Turkey’s Artists Decry ‘Devious and Authoritarian’ Prime Minister
Members of Turkey’s artistic community are speaking out against their government, which had censored social media channels prior to the recent local elections, reports the Art Newspaper.
“In all matters that deal with freedom of expression the government has acted very heavy-handedly,” Istanbul-based contemporary art dealer Kerimcan Guleryuz told TAN, citing the number of imprisoned journalists as sign of the deteriorating circumstances.
Turkey’s most recent Venice Biennale representative, Ali Kazma, has gone one step further, publishing an essay titled “Something Rotten in the Republic of Turkey” that criticizes the re-elected prime minister, Recep Tayyip Erdogan, for his “corruption, clamps on personal freedoms, internet censorship, and devious and authoritarian use of his power.”

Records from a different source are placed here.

(** Replacing the holder of [i] by [new] touches the marks [i] and
    nothing else, provided the character tokens nowhere spell the
    holder's middle. *)
Lemma str_replace_restore new ts :
  unspelled (mid (hs i)) ts = true ->
  str_replace (flatten hs ts) (hs i) new = flatten hs (tsubst i new ts).
Proof.
  induction ts as [|[c|j] ts IH]; intros Hu.
  - reflexivity.
  - pose proof (unspelled_tail _ _ _ Hu) as Hu'.
    rewrite flatten_cons_C. rewrite str_replace_miss.
    + rewrite (IH Hu'). reflexivity.
    + destruct (startswith (c :: flatten hs ts) (hs i)) eqn:E; [|reflexivity].
      exfalso.
      assert (hs i = nth 0 (hs i) SPACE :: skipn 1 (hs i)) as E0.
      { apply (skipn_cons_nth SPACE 0 (hs i)).
        rewrite (hs_length hs hs_shape). lia. }
      rewrite E0 in E. cbn [startswith] in E. apply andb_true_iff in E. destruct E as [_ E].
      rewrite (no_match_from_offset hs hs_shape i 1 ts) in E;
        [discriminate | lia | exact Hu'].
  - pose proof (unspelled_tail _ _ _ Hu) as Hu'.
    rewrite flatten_cons_H. unfold tsubst. cbn [flat_map]. fold (tsubst i new ts).
    destruct (mark_eqb j i) eqn:Ej.
    + apply mark_eqb_eq in Ej. subst j.
      rewrite str_replace_hit_app by apply hs_not_nil.
      rewrite flatten_app, flatten_map_C, (IH Hu'). reflexivity.
    + assert (j <> i) as Hji by (intros ->; destruct i; discriminate).
      rewrite str_replace_pass.
      * rewrite (IH Hu'). reflexivity.
      * intros k Hk. rewrite (hs_length hs hs_shape) in Hk.
        destruct (startswith (skipn k (hs j) ++ flatten hs ts) (hs i)) eqn:E;
          [|reflexivity].
        exfalso.
        destruct (Nat.eq_dec k 0) as [->|Hk0].
        { change (skipn 0 (hs j)) with (hs j) in E.
          apply startswith_same_length in E.
          - now apply (hs_distinct j).
          - now rewrite !(hs_length hs hs_shape). }
        destruct (Nat.le_gt_cases k 27) as [Hs|Hs].
        { rewrite shape_shift_back in E;
            [discriminate | apply hs_shape | apply hs_shape | lia]. }
        apply startswith_drop in E.
        2:{ rewrite length_skipn, !(hs_length hs hs_shape). lia. }
        rewrite length_skipn, (hs_length hs hs_shape) in E.
        rewrite (no_match_from_offset hs hs_shape i (36 - k) ts) in E;
          [discriminate | lia | exact Hu'].
Qed.

End RestoreHolder.

(** ** Words that stay unspelled *)

Lemma trep_cons a b m t ts :
  trep a b m (t :: ts) = t :: trep a b m ts
  \/ exists ts', t = C a /\ ts = C b :: ts'
                /\ trep a b m (t :: ts) = H m :: trep a b m ts'.
Proof.
  destruct t as [x|j]; [|left; reflexivity].
  destruct ts as [|[y|j] ts']; try (left; reflexivity).
  cbn [trep].
  destruct (Ascii.eqb x a) eqn:Ex; destruct (Ascii.eqb y b) eqn:Ey; cbn [andb];
    try (left; reflexivity).
  apply Ascii.eqb_eq in Ex, Ey. subst. right. exists ts'. auto.
Qed.

Lemma spells_H w m ts : w <> [] -> spells w (H m :: ts) = false.
Proof. destruct w; [congruence | reflexivity]. Qed.

Lemma spells_trep a b m w ts :
  spells w (trep a b m ts) = true -> spells w ts = true.
Proof.
  revert ts. induction w as [|c w IH]; intros ts H; [reflexivity|].
  destruct ts as [|t ts]; [discriminate|].
  destruct (trep_cons a b m t ts) as [E|[ts' [_ [_ E]]]]; rewrite E in H.
  - destruct t as [x|j]; [|discriminate]. cbn [spells] in H |- *.
    apply andb_true_iff in H. destruct H as [Hc H].
    rewrite Hc. cbn [andb]. now apply IH.
  - discriminate.
Qed.

Lemma unspelled_trep a b m w ts :
  w <> [] -> unspelled w ts = true -> unspelled w (trep a b m ts) = true.
Proof.
  intros Hw. remember (length ts) as n eqn:Hn. revert ts Hn.
  induction n as [n IH] using lt_wf_ind. intros ts Hn Hu.
  destruct ts as [|t ts]; [reflexivity|].
  pose proof (unspelled_tail _ _ _ Hu) as Hu'.
  destruct (trep_cons a b m t ts) as [E|[ts' [_ [Ets E]]]].
  - cbn [unspelled].
    assert (unspelled w (trep a b m ts) = true) as IH'
      by (apply (IH (length ts)); [subst n; simpl; lia | reflexivity | exact Hu']).
    destruct (trep a b m (t :: ts)) as [|t0 l0] eqn:E0; [reflexivity|].
    cbn [unspelled]. injection E as -> ->. rewrite IH', andb_true_r.
    apply negb_true_iff.
    destruct (spells w (t :: trep a b m ts)) eqn:Es; [|reflexivity].
    rewrite <- E0 in Es. apply spells_trep in Es.
    now rewrite (unspelled_head _ _ Hw Hu) in Es.
  - rewrite E. cbn [unspelled]. rewrite (spells_H _ _ _ Hw). cbn [negb andb].
    subst ts. apply (IH (length ts')); [subst n; simpl; lia | reflexivity|].
    eapply unspelled_tail, Hu'.
Qed.

Lemma spells_other w x ts :
  holder_word w -> alpha x = false -> spells w (C x :: ts) = false.
Proof.
  intros [Hw Ha] Hx. destruct w as [|c w]; [congruence|].
  cbn [spells]. destruct (Ascii.eqb c x) eqn:E; [|reflexivity].
  apply Ascii.eqb_eq in E. subst. inversion Ha. congruence.
Qed.

Lemma unspelled_others w x ts :
  holder_word w -> Forall (fun c => alpha c = false) x ->
  unspelled w ts = true -> unspelled w (map C x ++ ts) = true.
Proof.
  intros Hw Hx Hu. induction Hx as [|c x Hc Hx IH]; [exact Hu|].
  cbn [map app unspelled]. rewrite IH, andb_true_r.
  apply negb_true_iff. now apply spells_other.
Qed.

Lemma spells_tesc w ts :
  holder_word w -> spells w (tesc ts) = true -> spells w ts = true.
Proof.
  intros Hw. revert ts.
  assert (forall u, Forall (fun c => alpha c = true) u ->
            forall ts, (u <> [] -> holder_word u) ->
                       spells u (tesc ts) = true -> spells u ts = true) as G.
  { intros u Hu. induction Hu as [|c u Hc Hu IH]; intros ts Hh H; [reflexivity|].
    destruct ts as [|[x|j] ts]; [discriminate| |discriminate].
    unfold tesc in H. cbn [flat_map] in H. fold (tesc ts) in H.
    destruct (Ascii.eqb x COLON) eqn:Ex.
    - cbn [app] in H. rewrite spells_other in H;
        [discriminate | apply Hh; discriminate | reflexivity].
    - cbn [app spells] in H |- *. apply andb_true_iff in H. destruct H as [H1 H2].
      rewrite H1. cbn [andb]. apply IH; [|exact H2].
      intros Hne. split; [exact Hne | exact Hu]. }
  intros ts. apply G; [apply Hw | intros _; exact Hw].
Qed.

Lemma unspelled_tesc w ts :
  holder_word w -> unspelled w ts = true -> unspelled w (tesc ts) = true.
Proof.
  intros Hw. induction ts as [|t ts IH]; intros Hu; [reflexivity|].
  pose proof (unspelled_tail _ _ _ Hu) as Hu'.
  pose proof (unspelled_head _ _ (proj1 Hw) Hu) as Hh.
  destruct (spells w (tesc (t :: ts))) eqn:Es.
  { apply (spells_tesc _ _ Hw) in Es. congruence. }
  unfold tesc in Es |- *. cbn [flat_map] in Es |- *. fold (tesc ts) in Es |- *.
  destruct t as [x|j]; [destruct (Ascii.eqb x COLON)|]; cbn [app] in Es |- *.
  - cbn [unspelled]. rewrite Es, (IH Hu'). cbn [negb andb].
    rewrite spells_other; [reflexivity | exact Hw | reflexivity].
  - cbn [unspelled]. now rewrite Es, (IH Hu').
  - cbn [unspelled]. now rewrite Es, (IH Hu').
Qed.

Lemma spells_tsubst w i x ts :
  holder_word w -> x <> [] -> Forall (fun c => alpha c = false) x ->
  spells w (tsubst i x ts) = true -> spells w ts = true.
Proof.
  intros Hw Hne Hx. revert ts.
  assert (forall u, Forall (fun c => alpha c = true) u ->
            forall ts, (u <> [] -> holder_word u) ->
                       spells u (tsubst i x ts) = true -> spells u ts = true) as G.
  { intros u Hu. induction Hu as [|c u Hc Hu IH]; intros ts Hh H; [reflexivity|].
    destruct ts as [|[y|j] ts]; [discriminate| |].
    - unfold tsubst in H. cbn [flat_map] in H. fold (tsubst i x ts) in H.
      cbn [app spells] in H |- *. apply andb_true_iff in H. destruct H as [H1 H2].
      rewrite H1. cbn [andb]. apply IH; [|exact H2].
      intros Hn. split; [exact Hn | exact Hu].
    - exfalso. unfold tsubst in H. cbn [flat_map] in H. fold (tsubst i x ts) in H.
      destruct (mark_eqb j i); [|discriminate].
      destruct x as [|x0 x]; [congruence|].
      cbn [map app] in H. rewrite spells_other in H;
        [discriminate | apply Hh; discriminate | now inversion Hx]. }
  intros ts. apply G; [apply Hw | intros _; exact Hw].
Qed.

Erdogan’s ban of Twitter was declared illegal by Ankara constitutional court on April 2, and Turkish telecoms authorities lifted the restriction two days later. The government has also blocked access to YouTube, as reported by Alarabiya.
According the Hyperallergic, the crackdown only appears to be tightening, with expanded powers for the National Intelligence Organization that allow the government to conduct wiretaps without a court order.